> [TASK TO CARRY OUT]: Go to the line in the entries below that holds "vm_compute. reflexivity." and repeat exactly from there through the line that holds "assert (Hn : forall", inclusive.

....................

Definition do_construct (tid fresh : nat) (c : world) : option world :=
  match timers (svc c) !! fresh, construct tid fresh (svc c) with
  | None, Ok (id, s') => Some (mk_world s' ({[id]} ∪ live c) (window c))
  | _, _ => None
  end.
Definition do_expires_at (id : nat) (t : Z) (c : world) : option world :=
  if bool_decide (id ∈ live c) && bool_decide (window c = ∅) then
    match expires_at id t (svc c) with
    | Ok (_, s') => Some (mk_world s' (live c) (window c))
    | _ => None
    end
  else None.
Definition do_wait (id w : nat) (token : option nat) (now : Z) (c : world) : option world :=
  if bool_decide (id ∈ live c) && negb (existsb (mentions w) (trace (svc c))) then
    match nodes (svc c) !! w, begin_wait id w token now now (svc c) with
    | None, Ok (true, s') => Some (mk_world s' (live c) (<[w := id]> (window c)))
    | _, _ => None
    end
  else None.
Definition do_insert (id w : nat) (c : world) : option world :=
  match window c !! w with
  | Some k => if (k =? id)%nat then
                match insert_waiter id w (svc c) with
                | Ok (_, s') => Some (mk_world s' (live c) (delete w (window c)))
                | _ => None
                end
              else None
  | None => None
  end.
Definition do_stop (k : nat) (c : world) : option world :=
  match request_stop k (svc c) with
  | Ok (_, s') => Some (mk_world s' (live c) (window c))
  | _ => None
  end.
Definition do_canceller (w : nat) (c : world) : option world :=
  match nodes (svc c) !! w with
  | Some n =>
      if cb_active_ n && stop_requested n (svc c) then
        match canceller w (svc c) with
        | Ok (_, s') => Some (mk_world s' (live c) (window c))
        | _ => None
        end
      else None
  | None => None
  end.

Lemma do_construct_step tid fresh c c' : do_construct tid fresh c = Some c' -> step c c'.
Proof.
  unfold do_construct. destruct (timers (svc c) !! fresh) eqn:F; [done|].
  destruct (construct tid fresh (svc c)) as [[id s']| |] eqn:E; [|done..].
  intros [= <-]. by eapply st_construct.
Qed.
Lemma do_expires_at_step id t c c' : do_expires_at id t c = Some c' -> step c c'.
Proof.
  unfold do_expires_at. destruct (bool_decide _ && bool_decide _) eqn:B; [|done].
  apply andb_prop in B as [B1%bool_decide_eq_true B2%bool_decide_eq_true].
  destruct (expires_at id t (svc c)) as [[n s']| |] eqn:E; [|done..].
  intros [= <-]. eapply st_expires_at; [done| |done]. intros [x Hx]. by rewrite B2 in Hx.
Qed.
Lemma do_wait_step id w token now c c' : do_wait id w token now c = Some c' -> step c c'.
Proof.
  unfold do_wait. destruct (bool_decide _ && negb _) eqn:B; [|done].
  apply andb_prop in B as [B1%bool_decide_eq_true B2%negb_true_iff].
  destruct (nodes (svc c) !! w) eqn:N; [done|].
  destruct (begin_wait id w token now now (svc c)) as [[[|] s']| |] eqn:E; [|done..].
  intros [= <-]. by eapply st_wait.
Qed.
Lemma do_insert_step id w c c' : do_insert id w c = Some c' -> step c c'.
Proof.
  unfold do_insert. destruct (window c !! w) as [k|] eqn:Hw; [|done].
  destruct (Nat.eqb_spec k id) as [->|]; [|done].
  destruct (insert_waiter id w (svc c)) as [[[] s']| |] eqn:E; [|done..].
  intros [= <-]. by eapply st_insert.
Qed.
Lemma do_stop_step k c c' : do_stop k c = Some c' -> step c c'.
Proof. unfold do_stop. cbn. intros [= <-]. by eapply st_request_stop. Qed.
Lemma do_canceller_step w c c' : do_canceller w c = Some c' -> step c c'.
Proof.
  unfold do_canceller. destruct (nodes (svc c) !! w) as [n|] eqn:N; [|done].
  destruct (cb_active_ n && stop_requested n (svc c)) eqn:B; [|done].
  apply andb_prop in B as [B1 B2].
  destruct (canceller w (svc c)) as [[[] s']| |] eqn:E; [|done..].
  intros [= <-]. by eapply st_canceller.
Qed.

Lemma exec_reachable l self cb c0 c :
  reachable self cb c0 -> Forall (fun f => forall a b, f a = Some b -> step a b) l ->
  exec l c0 = Some c -> reachable self cb c.
Proof.
  intros R Hl. revert c0 R. induction Hl as [|f l Hf Hl IH]; intros c0 R; cbn.
  - by intros [= <-].
  - destruct (f c0) as [c1|] eqn:E; [|done]. apply IH. eapply rtc_r; [exact R|by apply Hf].
Qed.

Definition demo_ops : list (world -> option world) :=
  [do_construct 1 100; do_expires_at 100 50; do_wait 100 7 (Some 3%nat) 10; do_insert 100 7;
   do_wait 100 8 None 11; do_insert 100 8;
   do_construct 1 101; do_expires_at 101 20; do_wait 101 9 None 12; do_insert 101 9].
Definition demo : world := default (init_world 0 true) (exec demo_ops (init_world 0 true)).

Ltac step_ops :=
  repeat first [ apply Forall_nil_2 | apply Forall_cons_2; [intros ? ?|] ];
  eauto using do_construct_step, do_expires_at_step, do_wait_step, do_insert_step, do_stop_step,
    do_canceller_step.

Lemma demo_reachable : reachable 0 true demo.
Proof.
  apply (exec_reachable demo_ops 0 true (init_world 0 true)); [constructor|step_ops|].
  vm_compute. reflexivity.
Qed.

(** * The life of a wait *)

(** C4: In every reachable state, under any interleaving of waits, stop
    requests, cancellations, changes of expiry and firings, the completion of a
    wait is posted to the scheduler at most once and its coroutine resumed at
    most once; a wait that is published on a timer or about to be has not been
    posted, any other live one has been posted exactly once; and the number of
    waits in flight is the number of [work_started] calls not yet balanced by
    [work_finished]. *)
Theorem wait_completes_exactly_once self cb c w :
  reachable self cb c ->
  (count (Post w) (trace (svc c)) <= 1)%nat /\
  (count (Resume w) (trace (svc c)) <= 1)%nat /\
  (forall n, nodes (svc c) !! w = Some n ->
     count (Post w) (trace (svc c)) =
       if decide (impl_ n = None /\ window c !! w = None) then 1%nat else 0%nat) /\
  count Work_started (trace (svc c)) =
    (count Work_finished (trace (svc c)) + size (nodes (svc c)))%nat.
Proof.
  intros W%reachable_wf.
  assert (Hn : forall n, nodes (svc c) !! w = Some n -> count (Post w) (trace (svc c)) =
       if decide (impl_ n = None /\ window c !! w = None) then 1%nat else 0%nat).
  { intros n N. destruct (wf_node c W w n N) as (_ & -> & _). unfold posts_due.
    case_decide as D.
    - destruct D as [-> ->]. done.
    - destruct (impl_ n), (window c !! w); tauto. }
  split; [|split; [|split; [done|apply W]]].
  - destruct (nodes (svc c) !! w) as [n|] eqn:N.
    + rewrite (Hn n eq_refl). case_decide; lia.
    + pose proof (wf_gone c W w N). lia.
  - destruct (nodes (svc c) !! w) as [n|] eqn:N.
    + destruct (wf_node c W w n N) as (-> & _). lia.
    + pose proof (wf_gone c W w N). lia.
Qed.

Lemma wait_completes_exactly_once_witness :
  (count (Post 7) (trace (svc demo)) <= 1)%nat /\
  (count (Resume 7) (trace (svc demo)) <= 1)%nat /\
  (forall n, nodes (svc demo) !! 7%nat = Some n ->
     count (Post 7) (trace (svc demo)) =
       if decide (impl_ n = None /\ window demo !! 7%nat = None) then 1%nat else 0%nat) /\
  count Work_started (trace (svc demo)) =
    (count Work_finished (trace (svc demo)) + size (nodes (svc demo)))%nat.
Proof. exact (wait_completes_exactly_once 0 true demo 7 demo_reachable). Defined.

(** What may be run in a state: the operations of the transition system, with
    their preconditions. *)
Inductive request : world -> Type :=
| rq_construct c (tid fresh : nat) : timers (svc c) !! fresh = None -> request c
| rq_destroy c (tid id : nat) v : id ∈ live c -> timers (svc c) !! id = Some v ->
    (v_waiters v <> [] -> v_might v = true) -> request c
| rq_expires_at c (id : nat) (t : Z) : id ∈ live c -> request c
| rq_cancel c (id : nat) : id ∈ live c -> request c
| rq_cancel_one c (id : nat) : id ∈ live c -> request c
| rq_wait c (id w : nat) (token : option nat) (now now' : Z) :
    id ∈ live c -> nodes (svc c) !! w = None -> request c
| rq_insert c (id w : nat) : window c !! w = Some id -> request c
| rq_canceller c (w : nat) n : nodes (svc c) !! w = Some n -> request c
| rq_process c (now : Z) : request c
| rq_complete c (w : nat) : Post w ∈ trace (svc c) -> Resume w ∉ trace (svc c) -> request c.

Definition discard {A} (m : SM A) : SM unit := _ ← m; skip.

Definition serve {c} (r : request c) : SM unit :=
  match r with
  | rq_construct _ tid fresh _ => discard (construct tid fresh)
  | rq_destroy _ tid id _ _ _ _ => destroy tid id
  | rq_expires_at _ id t _ => discard (expires_at id t)
  | rq_cancel _ id _ => discard (cancel id)
  | rq_cancel_one _ id _ => discard (cancel_one id)
  | rq_wait _ id w token now now' _ _ => discard (begin_wait id w token now now')
  | rq_insert _ id w _ => insert_waiter id w
  | rq_canceller _ w _ _ => canceller w
  | rq_process _ now => discard (process_expired now)
  | rq_complete _ w _ _ => completion_op w
  end.

Lemma wp_discard {A} (m : SM A) s : wp m (fun _ _ => True) s -> wp (discard m) (fun _ _ => True) s.
Proof. intros H. unfold discard. wp_step. eapply wp_mono; [exact H|]. done. Qed.

Lemma wp_true {A} (m : SM A) Q s : wp m Q s -> wp m (fun _ _ => True) s.
Proof. intros H. by eapply wp_mono. Qed.

(** Memory safety of the timer service: in every reachable state every
    permitted operation returns, without reading or writing an implementation
    or a waiter node that has been deleted, and without an access outside the
    heap vector; all its loops terminate. *)
Theorem timer_service_never_faults self cb c (r : request c) :
  reachable self cb c -> exists s', serve r (svc c) = Ok (tt, s').
Proof.
  intros W%reachable_wf. pose proof (wf_inv c W) as Hi.
  enough (H : wp (serve r) (fun _ _ => True) (svc c)).
  { apply wp_ok in H as ([] & s' & E & _). by exists s'. }
  destruct r as [c tid fresh F|c tid id v Hid V Wv|c id t Hid|c id Hid|c id Hid
    |c id w tok now now' Hid N|c id w Hw|c w n N|c now|c w Hp Hr]; cbn [serve].
  - destruct (wf_pool c W) as (l & Hp & _). apply wp_discard. by eapply construct_wp.
  - apply hview_inv in V as (p & P & <-). destruct (wf_pool c W) as (l & Hp & _). cbn in Wv.
    eapply destroy_wp; [done|done|apply W|done|by eapply live_not_pooled| |done]. exact Wv.
  - apply wp_discard. eapply wp_true, wf_expires_at; done.
  - apply wp_discard. eapply wp_true, wf_cancel; done.
  - apply wp_discard. eapply wp_true, wf_cancel_one; done.
  - destruct (wf_live c id W Hid) as (p & l & P & _). apply wp_discard. by eapply begin_wait_wp.
  - eapply wp_true, wf_insert_waiter; done.
  - eapply wp_true, wf_canceller; done.
  - apply wp_discard. by apply process_expired_wp.
  - destruct (posted_node c w W Hp Hr) as (n & N & _). by eapply completion_op_wp.
Qed.

Lemma timer_service_never_faults_witness :
  exists s', serve (rq_process demo 60) (svc demo) = Ok (tt, s').
Proof. exact (timer_service_never_faults 0 true demo (rq_process demo 60) demo_reachable). Defined.

(** * The operations *)

Lemma nodes_fired s ts w :
  inv s -> NoDup ts ->
  upd_nodes (fun n => set_ec_ success (set_impl_ None n)) (fired (timers s) ts) (nodes s) !! w =
    if decide (w ∈ fired (timers s) ts) then (fun n => set_ec_ success (set_impl_ None n)) <$> nodes s !! w
    else nodes s !! w.
Proof. intros Hi Hd. apply lookup_upd_nodes. eapply fired_nodup; [apply Hi|done]. Qed.

(** C33: [process_expired] fires exactly the timers that are due: there is a
    list of them, sorted by expiry, whose waiters (timer by timer, oldest
    first) are posted with a success result and counted; those timers become
    idle, every other timer and waiter is untouched, and every timer still in
    the heap is due later. *)
Theorem process_expired_fires_due now s :
  inv s ->
  exists ts s', process_expired now s = Ok (length (fired (timers s) ts), s') /\
    (forall id, id ∈ ts <-> exists v, timers s !! id = Some v /\ v_armed v = true /\ v_expiry v <= now) /\
    StronglySorted (fun a b => expiry_of (timers s) a <= expiry_of (timers s) b) ts /\
    trace s' = trace s ++ map Post (fired (timers s) ts) /\
    (forall id, timers s' !! id = if decide (id ∈ ts) then idle <$> timers s !! id else timers s !! id) /\
    (forall w, nodes s' !! w =
       if decide (w ∈ fired (timers s) ts) then (fun n => set_ec_ success (set_impl_ None n)) <$> nodes s !! w
       else nodes s !! w) /\
    (forall id v, timers s' !! id = Some v -> v_armed v = true -> now < v_expiry v) /\
    inv s'.
Proof.
  intros Hi.
  assert (H : wp (process_expired now) (fun n s' => exists ts, n = length (fired (timers s) ts) /\
                processed now ts s s') s).
  { apply process_expired_wp; [done|]. intros ts s' P. by exists ts. }
  apply wp_ok in H as (n & s' & E & ts & -> & [[Dx Dn Ds] Env Tr T N Hi']).
  exists ts, s'. do 5 (split; [done|]). split; [|split; [|done]].
  - intros w. rewrite N. by apply nodes_fired.
  - intros id v. rewrite T. case_decide as Hin.
    + intros V A. destruct (timers s !! id); [|done]. injection V as <-. done.
    + intros V A. destruct (Z.lt_ge_cases now (v_expiry v)); [done|].
      destruct Hin. apply Dx. by exists v.
Qed.

(** [nearest_expiry] is the least expiry of the timers in the heap, and
    the greatest representable time when there is none; [empty] is true
    exactly when that value is the greatest representable time. *)
Theorem nearest_expiry_is_minimum s :
  inv s ->
  (forall id v, timers s !! id = Some v -> v_armed v = true -> nearest_expiry s <= v_expiry v) /\
  ((exists id v, timers s !! id = Some v /\ v_armed v = true /\ v_expiry v = nearest_expiry s) \/
   (forall id v, timers s !! id = Some v -> v_armed v = false) /\ nearest_expiry s = int64_max) /\
  (empty s = true <-> nearest_expiry s = int64_max).
Proof.
  intros Hi. pose proof (inv_heap s Hi) as Hh. unfold nearest_expiry, empty.
  rewrite (inv_cached s Hi). split; [|split; [|apply Z.eqb_eq]].
  - intros id v V A. destruct (armed_entry _ id v Hh (inv_times s Hi) V A) as (e & He & _ & <-).
    destruct (heap_ (hst s)) as [|r l] eqn:R; [by apply not_elem_of_nil in He|].
    cbn. eapply root_is_min; [done|exact R|by rewrite R].
  - destruct (heap_ (hst s)) as [|r l] eqn:R; cbn.
    + right. split; [|done]. intros id v V. apply not_true_is_false. intros A.
      destruct (armed_entry _ id v Hh (inv_times s Hi) V A) as (e & He & _).
      rewrite R in He. by apply not_elem_of_nil in He.
    + left. destruct (entry_armed _ r Hh (inv_times s Hi)) as (p & P & A & X); [rewrite R; set_solver|].
      exists (timer_ r), (view p). split; [by apply hview_lookup|]. done.
Qed.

....................

> [ANSWER TO THE PROBLEM]:
  vm_compute. reflexivity.
Qed.

(** * The life of a wait *)

(** C4: In every reachable state, under any interleaving of waits, stop
    requests, cancellations, changes of expiry and firings, the completion of a
    wait is posted to the scheduler at most once and its coroutine resumed at
    most once; a wait that is published on a timer or about to be has not been
    posted, any other live one has been posted exactly once; and the number of
    waits in flight is the number of [work_started] calls not yet balanced by
    [work_finished]. *)
Theorem wait_completes_exactly_once self cb c w :
  reachable self cb c ->
  (count (Post w) (trace (svc c)) <= 1)%nat /\
  (count (Resume w) (trace (svc c)) <= 1)%nat /\
  (forall n, nodes (svc c) !! w = Some n ->
     count (Post w) (trace (svc c)) =
       if decide (impl_ n = None /\ window c !! w = None) then 1%nat else 0%nat) /\
  count Work_started (trace (svc c)) =
    (count Work_finished (trace (svc c)) + size (nodes (svc c)))%nat.
Proof.
  intros W%reachable_wf.
  assert (Hn : forall n, nodes (svc c) !! w = Some n -> count (Post w) (trace (svc c)) =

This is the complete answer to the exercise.